И ближе к теплу начинают они бедного зверя мучить в особенной методе, уже вполне практической - пытаясь добыть из её аккуратной шубки немного меха на выстилку своего гнезда.

Тактика их изменяется; ходят вокруг кошки они по-прежнему вдвоём, но одна всегда раздражает фронтальное зрение жертвы, подпрыгивая и крича перед недоуменным болотно-моховым взглядом, вторая же не рискует попадать и в тыловой сектор обзора - крадётся, каждый раз отступая, к роскошному, бьющему во все стороны хвосту.
Улучила момент, простерлась почти по земле и - стукнула в кончик хвоста своим черным клювом-стилетом, вынув его оттуда уже изрядно опушенным, довольная. После чего обе срываются от всё еще недоумевающей жертвы, уносятся к гнезду и долго топчутся там, вкладывая свою мягкую драгоценность в подстилку.

Но это оправданное инстинктом продления рода развлечение - потом, а сейчас, в середине марта, до подстилки дело у серых супостатов ещё не дошло; только-только начинают надстраивать старое гнездо новыми, звонкими от холода сучьями.

Нынче развлечений прибавилось - кошка привела на свою сокровенную крышу котёнка. Единственного, вероятно, выжившего из зимнего окота после жестокой отбраковки собаками, недобрыми детьми и тупыми автомобилями их родителей: уже подросший, точь-в-точь подобный матери цветом, сидит древнеегипетской дымчатой статуэткой на крыше, смотрит в непонятную ему даль, прядает ушами.

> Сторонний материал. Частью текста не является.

(** * GhidraInsight: resilience and orchestration layer

    A shallow embedding of
      - [ghidrainsight/core/error_recovery.py]  (module [ErrorRecovery]),
      - [ghidrainsight/core/multi_region.py]    (module [MultiRegion]),
      - [ghidrainsight/core/distributed_tasks.py] (module [DistributedTasks]),
    together with the properties of the specification that concern them;
    and, with the properties their code shows,
      - the rest of those three files (modules [ErrorStatistics],
        [Replication], [ChunkTasks]),
      - [ghidrainsight/plugins/marketplace.py] (module [Marketplace]),
      - the example plugins [community_string_analyzer.py] and
        [community_entropy_analyzer.py] (modules [StringAnalyzer],
        [EntropyWindows]).

    Conventions of the embedding.
      - Python [str] is [string]; class names are ASCII identifiers, so
        [str.lower] is the ASCII lower-casing.
      - Python [float] values that occur (delays, latencies, timestamps) are
        finite and are represented by the rational they denote ([Q]). The
        delays of retry-with-backoff are exact in floating point; jittered
        delays and latencies are given without the rounding of the floats.
      - A Python [dict] whose iteration order is observable is an association
        list with unique keys kept in insertion order; the two dispatch tables
        of the recovery manager, which are only ever looked up, are [gmap]s.
      - Coroutines are run to completion: [await] is sequencing, and
        [asyncio.sleep] only records the requested delay.
      - An exception carries whether its class derives from [Exception].
        The handlers around the calls of an operation, an engine or an HTTP
        client are [except Exception] clauses: they handle those exceptions
        and let the others (a cancellation, a keyboard interrupt, an exit)
        pass to the caller. *)

From Stdlib Require Import Ascii QArith Qminmax Lqa.
From stdpp Require Import base option list gmap strings pretty.
Lemma latency_decision_bounds cfg s s' d :
  config_ok cfg -> latency_decision cfg s s' d ->
  0 <= d /\ (latencyEnabled cfg = true -> latencyMin cfg <= d <= latencyMax cfg).
Proof.
  intros (Hl & _). unfold latency_decision. destruct (latencyEnabled cfg); [|by intros [_ ->]].
  destruct (Hl eq_refl) as [H1 H2]. intros (st & st' & _ & Hu & _).
  apply uniformDuration_range in Hu; [|done..]. split; [lia|done].
Qed.

(** Where an admitted unit goes: nowhere, to the reader at once, or behind the
    pending units, due not before them and not before now, with a timer armed
    for it when it is alone. *)
Inductive placed v (cfg : faultConfig) p p' (copies : list (list Z)) : Prop :=
| placed_nowhere :
    copies = [] -> p_readable p' = p_readable p -> p_pending p' = p_pending p ->
    p_timer p' = p_timer p -> placed v cfg p p' copies
| placed_now :
    holds_back cfg = false -> p_readable p' = p_readable p ++ copies -> p_pending p' = p_pending p ->
    p_timer p' = p_timer p -> placed v cfg p p' copies
| placed_later rel :
    holds_back cfg = true -> p_readable p' = p_readable p ->
    p_pending p' = p_pending p ++ map (fun d => mkPendingUnit d rel) copies ->
    copies <> [] -> nv_now v <= rel -> last_release (p_pending p) rel <= rel ->
    p_timer p' = (match p_pending p with [] => Some (fireAt (nv_now v) rel) | _ => p_timer p end) ->
    placed v cfg p p' copies.

Lemma deliverLater_timer now rel dup data p :
  p_timer (deliverLater now rel dup data p) =
  match p_pending p with [] => Some (fireAt now rel) | _ => p_timer p end.
Proof.
  unfold deliverLater. set (q := set_pending p _).
  assert (p_timer (armLatencyForAppendLocked now q) =
    match p_pending p with [] => Some (fireAt now rel) | _ => p_timer p end) as E.
  { assert (p_pending q = p_pending p ++ [mkPendingUnit data rel]) as Eq by done.
    assert (p_timer q = p_timer p) as <- by done. clearbody q. destruct (p_pending p) as [|u [|u' us]].
    - by apply (armLatencyForAppendLocked_singleton now q (mkPendingUnit data rel)).
    - by rewrite (armLatencyForAppendLocked_behind now q u (mkPendingUnit data rel) []).
    - by rewrite (armLatencyForAppendLocked_behind now q u u' (us ++ [mkPendingUnit data rel])). }
  by destruct dup.
Qed.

Вороньё издевается над ним недолго, ибо, в отличие от матери, не приобрел он ещё стоического спокойствия новоявленной Бастет и реагирует на крылатых прохвостов бурно, вступает с ними в стремительную перепалку, пытаясь достать когтем, шипит. Те же методично тыкают его своими носами к краю обрыва (на дне которого разноцветье битого стекла и бумажек) - и он не выдерживает, перемахивает на тополь и сползает, когтя по нему, стремительно вниз.

Такая невеселая для кошачьих жизнь на крыше искупается с лихвою только и единственно одним - иногда наступающим спокойствием. Вороны - меньшее зло в сравнении с остальными злами, подстерегающими на земле, вороны докучливы и подростково-жестоки, но лишь сезонно, а в некие благодатные дни насиживания кладки и кормления молодняка, пропадают из кошачьей жизни вовсе.

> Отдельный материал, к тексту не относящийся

(* ===== verification/Options.v ===== *)
(** * Construction options and the runtime setters' validation (options.go and
    the With functions of the fault files)

    A panic message is kept up to the offending value. *)
From S2P Require Import Prelude GoRuntime Float64 Partition PipeState FaultProps.

Definition defaultSeed : Z := 1.

Record networkConfig : Type := mkNetworkConfig {
  nc_seed : Z;
  nc_traceEnabled : bool;
  nc_faults : faultConfig;   (** the eleven fault fields, under the names of [faultConfig] *)
  nc_staticPartitions : list partitionPair;
  nc_pipeBoundEnabled : bool;
  nc_pipeBound : Z;
  nc_listenerBacklogEnabled : bool;
  nc_listenerBacklog : Z
}.

(** ** Validators *)

Definition rate_outside (rate : float64) : bool :=
  f64_is_nan rate || f64_ltb rate f64_zero || f64_ltb f64_one rate.

Definition validateLossRate (caller : string) (rate : float64) : go unit :=
  if rate_outside rate then Panic ("netchaos: " ++ caller ++ ": rate must be in [0.0, 1.0]") else Ret tt.

Definition validateDuplicationRate (caller : string) (rate : float64) : go unit :=
  if rate_outside rate then Panic ("netchaos: " ++ caller ++ ": rate must be in [0.0, 1.0]") else Ret tt.

Definition validateCorruptionRate (caller : string) (rate : float64) : go unit :=
  if rate_outside rate then Panic ("netchaos: " ++ caller ++ ": rate must be in [0.0, 1.0]") else Ret tt.

Definition validateLatencyRange (caller : string) (min max : Duration) : go unit :=
  if min <? 0 then Panic ("netchaos: " ++ caller ++ ": min must be >= 0")
  else if max <? 0 then Panic ("netchaos: " ++ caller ++ ": max must be >= 0")
  else if max <? min then Panic ("netchaos: " ++ caller ++ ": min must be <= max")
  else Ret tt.

Definition validateBandwidthRate (bytesPerSecond : Z) : go unit :=
  if bytesPerSecond <=? 0 then Panic "netchaos: WithBandwidth: bytesPerSecond must be > 0" else Ret tt.

Definition validatePipeBound (bound : Z) : go unit :=
  if bound <=? 0 then Panic "netchaos: WithPipeBound: bound must be > 0" else Ret tt.

Definition validateListenerBacklog (backlog : Z) : go unit :=
  if backlog <=? 0 then Panic "netchaos: WithListenerBacklog: backlog must be > 0" else Ret tt.

(** [if enabled { validate }] *)
Definition when (b : bool) (m : go unit) : go unit := if b then m else Ret tt.

Fixpoint forEach {A} (l : list A) (f : A -> go unit) : go unit :=
  match l with
  | [] => Ret tt
  | x :: l => _ ← f x; forEach l f
  end.

Definition validate (c : networkConfig) : go unit :=
  let f := nc_faults c in
  _ ← when (lossEnabled f) (validateLossRate "WithPacketLoss" (lossRate f));
  _ ← when (latencyEnabled f) (validateLatencyRange "WithLatency" (latencyMin f) (latencyMax f));
  _ ← when (bandwidthEnabled f) (validateBandwidthRate (bandwidthBPS f));
  _ ← when (duplicateEnabled f) (validateDuplicationRate "WithDuplication" (duplicateRate f));
  _ ← when (corruptEnabled f) (validateCorruptionRate "WithCorruption" (corruptRate f));
  _ ← when (nc_pipeBoundEnabled c) (validatePipeBound (nc_pipeBound c));
  _ ← when (nc_listenerBacklogEnabled c) (validateListenerBacklog (nc_listenerBacklog c));
  forEach (nc_staticPartitions c) (validatePartitionPair "WithPartition").

(** ** Updates of the fault fields, shared with the setters *)

Definition set_lossCfg (c : faultConfig) (rate : float64) : faultConfig :=
  mkFaultConfig true rate (latencyEnabled c) (latencyMin c) (latencyMax c) (bandwidthEnabled c) (bandwidthBPS c)
    (duplicateEnabled c) (duplicateRate c) (corruptEnabled c) (corruptRate c).
Definition set_latencyCfg (c : faultConfig) (min max : Duration) : faultConfig :=
  mkFaultConfig (lossEnabled c) (lossRate c) true min max (bandwidthEnabled c) (bandwidthBPS c)
    (duplicateEnabled c) (duplicateRate c) (corruptEnabled c) (corruptRate c).
Definition set_bandwidthCfg (c : faultConfig) (bps : Z) : faultConfig :=
  mkFaultConfig (lossEnabled c) (lossRate c) (latencyEnabled c) (latencyMin c) (latencyMax c) true bps
    (duplicateEnabled c) (duplicateRate c) (corruptEnabled c) (corruptRate c).
Definition set_duplicateCfg (c : faultConfig) (rate : float64) : faultConfig :=
  mkFaultConfig (lossEnabled c) (lossRate c) (latencyEnabled c) (latencyMin c) (latencyMax c) (bandwidthEnabled c)
    (bandwidthBPS c) true rate (corruptEnabled c) (corruptRate c).
Definition set_corruptCfg (c : faultConfig) (rate : float64) : faultConfig :=
  mkFaultConfig (lossEnabled c) (lossRate c) (latencyEnabled c) (latencyMin c) (latencyMax c) (bandwidthEnabled c)
    (bandwidthBPS c) (duplicateEnabled c) (duplicateRate c) true rate.

Definition with_faults (f : faultConfig -> faultConfig) (c : networkConfig) : networkConfig :=
  mkNetworkConfig (nc_seed c) (nc_traceEnabled c) (f (nc_faults c)) (nc_staticPartitions c) (nc_pipeBoundEnabled c)
    (nc_pipeBound c) (nc_listenerBacklogEnabled c) (nc_listenerBacklog c).

(** ** Options *)

(** [Option]: a function on the configuration being built. *)
Definition Option : Type := networkConfig -> networkConfig.

Definition WithSeed (seed : Z) : Option := fun c =>
  mkNetworkConfig seed (nc_traceEnabled c) (nc_faults c) (nc_staticPartitions c) (nc_pipeBoundEnabled c)
    (nc_pipeBound c) (nc_listenerBacklogEnabled c) (nc_listenerBacklog c).

Definition WithTrace (enabled : bool) : Option := fun c =>
  mkNetworkConfig (nc_seed c) enabled (nc_faults c) (nc_staticPartitions c) (nc_pipeBoundEnabled c)
    (nc_pipeBound c) (nc_listenerBacklogEnabled c) (nc_listenerBacklog c).

Definition WithPacketLoss (rate : float64) : Option := with_faults (fun f => set_lossCfg f rate).
Definition WithLatency (min max : Duration) : Option := with_faults (fun f => set_latencyCfg f min max).
Definition WithBandwidth (bytesPerSecond : Z) : Option := with_faults (fun f => set_bandwidthCfg f bytesPerSecond).
Definition WithDuplication (rate : float64) : Option := with_faults (fun f => set_duplicateCfg f rate).
Definition WithCorruption (rate : float64) : Option := with_faults (fun f => set_corruptCfg f rate).

Definition WithPartition (peerA peerB : string) : Option := fun c =>
  mkNetworkConfig (nc_seed c) (nc_traceEnabled c) (nc_faults c)
    (nc_staticPartitions c ++ [mkPartitionPair peerA peerB]) (nc_pipeBoundEnabled c)
    (nc_pipeBound c) (nc_listenerBacklogEnabled c) (nc_listenerBacklog c).

Definition WithPipeBound (bound : Z) : Option := fun c =>
  mkNetworkConfig (nc_seed c) (nc_traceEnabled c) (nc_faults c) (nc_staticPartitions c) true bound
    (nc_listenerBacklogEnabled c) (nc_listenerBacklog c).

Definition WithListenerBacklog (backlog : Z) : Option := fun c =>
  mkNetworkConfig (nc_seed c) (nc_traceEnabled c) (nc_faults c) (nc_staticPartitions c) (nc_pipeBoundEnabled c)
    (nc_pipeBound c) true backlog.

(** The configuration [NewNetwork] starts from, and its loop over the options
    ([None] is a nil Option). *)
Definition initialConfig : networkConfig :=
  mkNetworkConfig defaultSeed true noFaults [] false 0 false 0.

Fixpoint applyOptions (i : nat) (opts : list (option Option)) (c : networkConfig) : go networkConfig :=
  match opts with
  | [] => Ret c
  | None :: _ => Panic "netchaos: NewNetwork: nil Option at index"
  | Some opt :: opts => applyOptions (S i) opts (opt c)
  end.

(** ** The options as data *)

(** What a caller can pass that is an option of this package. *)
Inductive optionValue : Type :=
| OSeed (seed : Z) | OTrace (enabled : bool) | OLoss (rate : float64) | OLatency (min max : Duration)
| OBandwidth (bps : Z) | ODuplication (rate : float64) | OCorruption (rate : float64)
| OPartition (a b : string) | OPipeBound (bound : Z) | OBacklog (backlog : Z).

Definition optionOf (o : optionValue) : Option :=
  match o with
  | OSeed s => WithSeed s | OTrace b => WithTrace b | OLoss r => WithPacketLoss r
  | OLatency a b => WithLatency a b | OBandwidth b => WithBandwidth b | ODuplication r => WithDuplication r
  | OCorruption r => WithCorruption r | OPartition a b => WithPartition a b | OPipeBound b => WithPipeBound b
  | OBacklog b => WithListenerBacklog b
  end.

Definition kind_of (o : optionValue) : nat :=
  match o with
  | OSeed _ => 0 | OTrace _ => 1 | OLoss _ => 2 | OLatency _ _ => 3 | OBandwidth _ => 4 | ODuplication _ => 5
  | OCorruption _ => 6 | OPartition _ _ => 7 | OPipeBound _ => 8 | OBacklog _ => 9
  end.

Definition configure (opts : list optionValue) (c : networkConfig) : networkConfig :=
  fold_left (fun c o => optionOf o c) opts c.

Lemma applyOptions_configure i opts c :
  applyOptions i (map (fun o => Some (optionOf o)) opts) c = Ret (configure opts c).
Proof. revert i c. induction opts as [|o opts IH]; intros i c; [done|]. apply IH. Qed.

Lemma option_commute a b c : kind_of a <> kind_of b -> optionOf a (optionOf b c) = optionOf b (optionOf a c).
Proof. by destruct a, b. Qed.

Lemma option_absorb a b c : kind_of a = kind_of b -> kind_of a <> 7%nat -> optionOf b (optionOf a c) = optionOf b c.
Proof. by destruct a, b. Qed.

Lemma configure_app xs ys c : configure (xs ++ ys) c = configure ys (configure xs c).
Proof. apply fold_left_app. Qed.

Lemma option_overridden a b ys c :
  kind_of a = kind_of b -> kind_of a <> 7%nat -> configure (ys ++ [b]) (optionOf a c) = configure (ys ++ [b]) c.
Proof.
  intros Hk H7. revert c. induction ys as [|y ys IH]; intros c; cbn; [by apply option_absorb|].
  destruct (decide (kind_of a = kind_of y)) as [Ey|Ey]; [by rewrite option_absorb|].
  rewrite option_commute by congruence. apply IH.
Qed.

(** ** Properties *)

(** What validation demands. *)
Definition rate_valid (r : float64) : Prop :=
  f64_is_nan r = false /\ f64_ltb r f64_zero = false /\ f64_ltb f64_one r = false.

Definition pair_valid (p : partitionPair) : Prop :=
  peerA p <> ""%string /\ peerB p <> ""%string /\ peerA p <> peerB p.

Definition config_valid (c : networkConfig) : Prop :=
  let f := nc_faults c in
  (lossEnabled f = true -> rate_valid (lossRate f)) /\
  (latencyEnabled f = true -> 0 <= latencyMin f <= latencyMax f) /\
  (bandwidthEnabled f = true -> 0 < bandwidthBPS f) /\
  (duplicateEnabled f = true -> rate_valid (duplicateRate f)) /\
  (corruptEnabled f = true -> rate_valid (corruptRate f)) /\
  (nc_pipeBoundEnabled c = true -> 0 < nc_pipeBound c) /\
  (nc_listenerBacklogEnabled c = true -> 0 < nc_listenerBacklog c) /\
  Forall pair_valid (nc_staticPartitions c).

Lemma validateRate_spec (caller : string) r : validateLossRate caller r = Ret tt <-> rate_valid r.
Proof.
  unfold validateLossRate, rate_outside, rate_valid.
  destruct (f64_is_nan r), (f64_ltb r f64_zero), (f64_ltb f64_one r); cbn; intuition congruence.
Qed.

Lemma validateLatency_spec (caller : string) min max :
  validateLatencyRange caller min max = Ret tt <-> 0 <= min <= max.
Proof.
  unfold validateLatencyRange. destruct (Z.ltb_spec min 0); [split; [done|lia]|].
  destruct (Z.ltb_spec max 0); [split; [done|lia]|]. destruct (Z.ltb_spec max min); split; (done || lia).
Qed.

Lemma validatePair_spec caller p : validatePartitionPair caller p = Ret tt <-> pair_valid p.
Proof.
  unfold validatePartitionPair, pair_valid.
  destruct (String.eqb_spec (peerA p) ""), (String.eqb_spec (peerB p) ""), (String.eqb_spec (peerA p) (peerB p));
    cbn; intuition congruence.
Qed.

Lemma when_spec b m P : (m = Ret tt <-> P) -> (when b m = Ret tt <-> (b = true -> P)).
Proof. destruct b; cbn; [tauto|]. intros _. split; [done|done]. Qed.

Lemma seq_spec m k P Q : (m = Ret tt <-> P) -> (k = Ret tt <-> Q) -> (m ≫= (fun _ : unit => k)) = Ret tt <-> P /\ Q.
Proof. intros <- <-. rewrite go_bind_ret. split; [by intros ([] & -> & ->)|intros [-> ->]; by exists tt]. Qed.

Lemma forEach_spec {A} (l : list A) f (P : A -> Prop) :
  (forall x, f x = Ret tt <-> P x) -> (forEach l f = Ret tt <-> Forall P l).
Proof.
  intros Hf. induction l as [|x l IH]; cbn; [split; [by constructor|done]|].
  rewrite (seq_spec _ _ _ _ (Hf x) IH). by rewrite Forall_cons.
Qed.

Lemma positive_spec z (msg : string) : (if z <=? 0 then Panic msg else Ret tt) = Ret tt <-> 0 < z.
Proof. destruct (Z.leb_spec z 0); split; (done || lia). Qed.

Lemma validate_spec c : validate c = Ret tt <-> config_valid c.
Proof.
  unfold validate, config_valid.
  apply seq_spec; [apply when_spec, validateRate_spec|].
  apply seq_spec; [apply when_spec, validateLatency_spec|].
  apply seq_spec; [apply when_spec, positive_spec|].
  apply seq_spec; [apply when_spec, (validateRate_spec "WithDuplication")|].
  apply seq_spec; [apply when_spec, (validateRate_spec "WithCorruption")|].
  apply seq_spec; [apply when_spec, positive_spec|].
  apply seq_spec; [apply when_spec, positive_spec|].
  apply forEach_spec, validatePair_spec.
Qed.

(** Options. A configuration passes validation exactly when every value given
    is in range; and of two options of the same kind (but for WithPartition,
    which accumulates) only the later counts, wherever the earlier stands: so
    a later valid option rescues an earlier invalid one, and the order of options
    of different kinds is irrelevant to it. *)
Theorem option_validation c xs a ys b zs :
  (validate c = Ret tt <-> config_valid c) /\
  (kind_of a = kind_of b -> kind_of a <> 7%nat ->
   applyOptions 0 (map (fun o => Some (optionOf o)) (xs ++ a :: ys ++ b :: zs)) c =
   applyOptions 0 (map (fun o => Some (optionOf o)) (xs ++ ys ++ b :: zs)) c) /\
  (forall i opts, None ∈ opts -> exists msg, applyOptions i opts c = Panic msg).
Proof.
  split; [apply validate_spec|]. split.
  - intros Hk H7. rewrite !applyOptions_configure. f_equal.
    replace (xs ++ a :: ys ++ b :: zs) with (xs ++ [a] ++ (ys ++ [b]) ++ zs) by (cbn; by rewrite <- app_assoc).
    replace (xs ++ ys ++ b :: zs) with (xs ++ (ys ++ [b]) ++ zs) by (cbn; by rewrite <- app_assoc).
    rewrite (configure_app xs), (configure_app xs), (configure_app [a]), (configure_app (ys ++ [b]) zs),
      (configure_app (ys ++ [b]) zs).
    f_equal. by apply option_overridden.
  - intros i opts Hin. revert i c. induction opts as [|o opts IH]; intros i c; [by apply elem_of_nil in Hin|].
    cbn. destruct o as [o|]; [|eauto]. apply elem_of_cons in Hin as [Hin|Hin]; [done|]. by apply IH.
Qed.

(** An invalid loss rate, rescued. *)
Lemma option_validation_witness :
  applyOptions 0 (map (fun o => Some (optionOf o)) ([] ++ OLoss S754_nan :: [OSeed 7] ++ OLoss f64_half :: [])) initialConfig =
  applyOptions 0 (map (fun o => Some (optionOf o)) ([] ++ [OSeed 7] ++ OLoss f64_half :: [])) initialConfig.
Proof.
  refine (proj1 (proj2 (option_validation initialConfig [] (OLoss S754_nan) [OSeed 7] (OLoss f64_half) [])) _ _).
  - reflexivity.
  - discriminate.
Defined.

Другое дело - огромные и мрачные, несмотря на цвет и стройность, серебристые чайки, коих недобрый ветер заносит иногда в наш двор. Те кружат, кликая в вышине, по нескольку минут, подвергаются воздушным атакам тех же ворон (кои, в сравнении с ними - как голуби в сравнении с самой вороной), устало и зло отбивают эти атаки и пикируют на крыши домов или того самого гаража. Здесь они могут и посидеть спокойно, перебирая желтыми лапами и вознося птичьему Богу свои пронзительные в набухшее дождем небо мольбы, а могут и спикировать неожиданно на голубя-слётка или зазевавшегося котенка, ударить его клювом в темя, и тут же начать безобразно пировать.

Этих кошка с мохнатым своим ребенком боится, стелясь и оглядываясь вверх уходит-уползает с крыши подобру-поздорову и, продираясь между палками ивовой прошлогодней поросли, уходит, уходит куда-то вдаль из моей границы зрения, уводя за собой дитя и теряясь в застенке рыже-крашенных петербургских дворов.

Весна, весна еще только-только пришла, еще всё без зелени, даже без почек, еще по-голому стучат друг о друга тополевые ветки, и надрывается где-то в вышине серебристая хищная чайка...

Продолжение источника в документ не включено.